**The problem**
In the entries below, find the string "Fixpoint" and return each line holding it.

**Record set**
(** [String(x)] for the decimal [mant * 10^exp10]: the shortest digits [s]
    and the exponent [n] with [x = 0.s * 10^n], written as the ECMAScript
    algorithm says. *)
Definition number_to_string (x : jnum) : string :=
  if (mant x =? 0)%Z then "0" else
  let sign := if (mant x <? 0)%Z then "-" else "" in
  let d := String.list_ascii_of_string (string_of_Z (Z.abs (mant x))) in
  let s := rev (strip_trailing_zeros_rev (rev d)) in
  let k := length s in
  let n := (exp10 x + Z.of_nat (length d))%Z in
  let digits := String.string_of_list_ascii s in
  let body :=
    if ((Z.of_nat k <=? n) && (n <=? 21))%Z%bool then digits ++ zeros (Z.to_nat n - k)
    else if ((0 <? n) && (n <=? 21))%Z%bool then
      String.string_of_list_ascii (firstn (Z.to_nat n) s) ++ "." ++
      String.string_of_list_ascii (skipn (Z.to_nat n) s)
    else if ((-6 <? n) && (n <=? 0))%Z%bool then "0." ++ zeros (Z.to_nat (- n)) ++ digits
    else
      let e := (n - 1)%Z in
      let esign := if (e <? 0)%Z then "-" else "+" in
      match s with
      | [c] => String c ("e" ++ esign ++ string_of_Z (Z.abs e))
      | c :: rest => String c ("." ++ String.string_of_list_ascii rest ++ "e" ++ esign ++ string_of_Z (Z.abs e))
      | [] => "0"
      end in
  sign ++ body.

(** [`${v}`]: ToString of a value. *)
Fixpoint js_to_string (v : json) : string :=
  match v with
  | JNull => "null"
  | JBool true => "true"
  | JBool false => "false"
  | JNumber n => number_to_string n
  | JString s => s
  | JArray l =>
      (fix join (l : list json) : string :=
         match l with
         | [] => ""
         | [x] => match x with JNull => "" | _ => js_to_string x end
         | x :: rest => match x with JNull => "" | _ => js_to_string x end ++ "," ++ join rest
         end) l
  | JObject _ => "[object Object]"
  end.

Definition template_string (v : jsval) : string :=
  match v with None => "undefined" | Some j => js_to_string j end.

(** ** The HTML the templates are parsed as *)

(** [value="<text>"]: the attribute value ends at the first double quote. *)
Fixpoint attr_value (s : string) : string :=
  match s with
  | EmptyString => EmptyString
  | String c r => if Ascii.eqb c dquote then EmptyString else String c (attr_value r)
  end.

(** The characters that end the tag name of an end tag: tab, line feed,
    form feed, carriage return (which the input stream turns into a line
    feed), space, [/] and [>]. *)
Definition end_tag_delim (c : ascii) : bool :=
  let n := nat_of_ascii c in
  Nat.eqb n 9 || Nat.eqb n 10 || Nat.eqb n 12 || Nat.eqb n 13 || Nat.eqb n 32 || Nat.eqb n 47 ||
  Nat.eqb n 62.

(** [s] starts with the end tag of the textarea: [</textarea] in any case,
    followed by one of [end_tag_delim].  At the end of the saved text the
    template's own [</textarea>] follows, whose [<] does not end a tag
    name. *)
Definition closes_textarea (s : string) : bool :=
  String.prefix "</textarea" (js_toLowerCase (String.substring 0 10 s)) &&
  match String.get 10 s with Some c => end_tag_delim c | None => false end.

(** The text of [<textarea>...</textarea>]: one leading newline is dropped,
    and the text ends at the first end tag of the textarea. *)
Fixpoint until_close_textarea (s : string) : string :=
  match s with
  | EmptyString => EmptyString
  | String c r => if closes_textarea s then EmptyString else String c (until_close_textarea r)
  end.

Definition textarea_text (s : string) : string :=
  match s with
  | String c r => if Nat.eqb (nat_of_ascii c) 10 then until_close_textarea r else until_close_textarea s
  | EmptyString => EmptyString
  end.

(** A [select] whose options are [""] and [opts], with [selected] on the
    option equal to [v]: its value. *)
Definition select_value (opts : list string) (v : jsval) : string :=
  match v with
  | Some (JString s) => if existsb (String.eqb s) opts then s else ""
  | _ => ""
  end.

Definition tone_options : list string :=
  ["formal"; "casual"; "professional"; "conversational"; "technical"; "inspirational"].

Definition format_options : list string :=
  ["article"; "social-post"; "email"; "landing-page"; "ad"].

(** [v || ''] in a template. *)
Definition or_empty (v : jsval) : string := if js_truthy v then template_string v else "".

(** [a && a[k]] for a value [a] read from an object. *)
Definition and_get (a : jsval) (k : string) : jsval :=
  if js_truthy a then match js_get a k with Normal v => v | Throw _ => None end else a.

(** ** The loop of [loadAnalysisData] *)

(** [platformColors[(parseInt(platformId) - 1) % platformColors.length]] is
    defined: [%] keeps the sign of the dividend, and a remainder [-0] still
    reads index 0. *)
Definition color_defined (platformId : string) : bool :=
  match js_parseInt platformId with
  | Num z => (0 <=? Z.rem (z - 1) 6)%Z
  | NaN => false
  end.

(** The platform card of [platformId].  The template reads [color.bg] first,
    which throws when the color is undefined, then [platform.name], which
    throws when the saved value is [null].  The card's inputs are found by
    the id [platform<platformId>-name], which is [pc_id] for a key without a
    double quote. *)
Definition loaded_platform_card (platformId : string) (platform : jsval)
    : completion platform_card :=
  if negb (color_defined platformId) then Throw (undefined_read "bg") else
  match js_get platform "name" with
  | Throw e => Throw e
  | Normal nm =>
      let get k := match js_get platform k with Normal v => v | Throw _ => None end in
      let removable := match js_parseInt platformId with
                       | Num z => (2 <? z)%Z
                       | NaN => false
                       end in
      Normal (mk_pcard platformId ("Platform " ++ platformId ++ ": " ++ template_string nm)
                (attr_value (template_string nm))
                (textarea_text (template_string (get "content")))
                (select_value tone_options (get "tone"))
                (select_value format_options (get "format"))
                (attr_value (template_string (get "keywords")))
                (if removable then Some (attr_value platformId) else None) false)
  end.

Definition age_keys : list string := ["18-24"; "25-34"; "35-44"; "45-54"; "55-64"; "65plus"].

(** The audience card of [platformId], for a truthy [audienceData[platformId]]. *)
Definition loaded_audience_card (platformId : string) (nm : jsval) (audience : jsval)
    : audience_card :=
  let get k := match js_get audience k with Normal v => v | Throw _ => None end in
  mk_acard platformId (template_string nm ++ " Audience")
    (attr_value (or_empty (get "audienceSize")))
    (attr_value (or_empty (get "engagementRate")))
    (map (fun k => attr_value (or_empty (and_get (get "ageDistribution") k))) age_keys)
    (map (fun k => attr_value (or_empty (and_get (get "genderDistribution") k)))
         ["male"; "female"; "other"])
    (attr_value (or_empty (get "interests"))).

**Problem solution**
Fixpoint js_to_string (v : json) : string :=
Fixpoint attr_value (s : string) : string :=
Fixpoint until_close_textarea (s : string) : string :=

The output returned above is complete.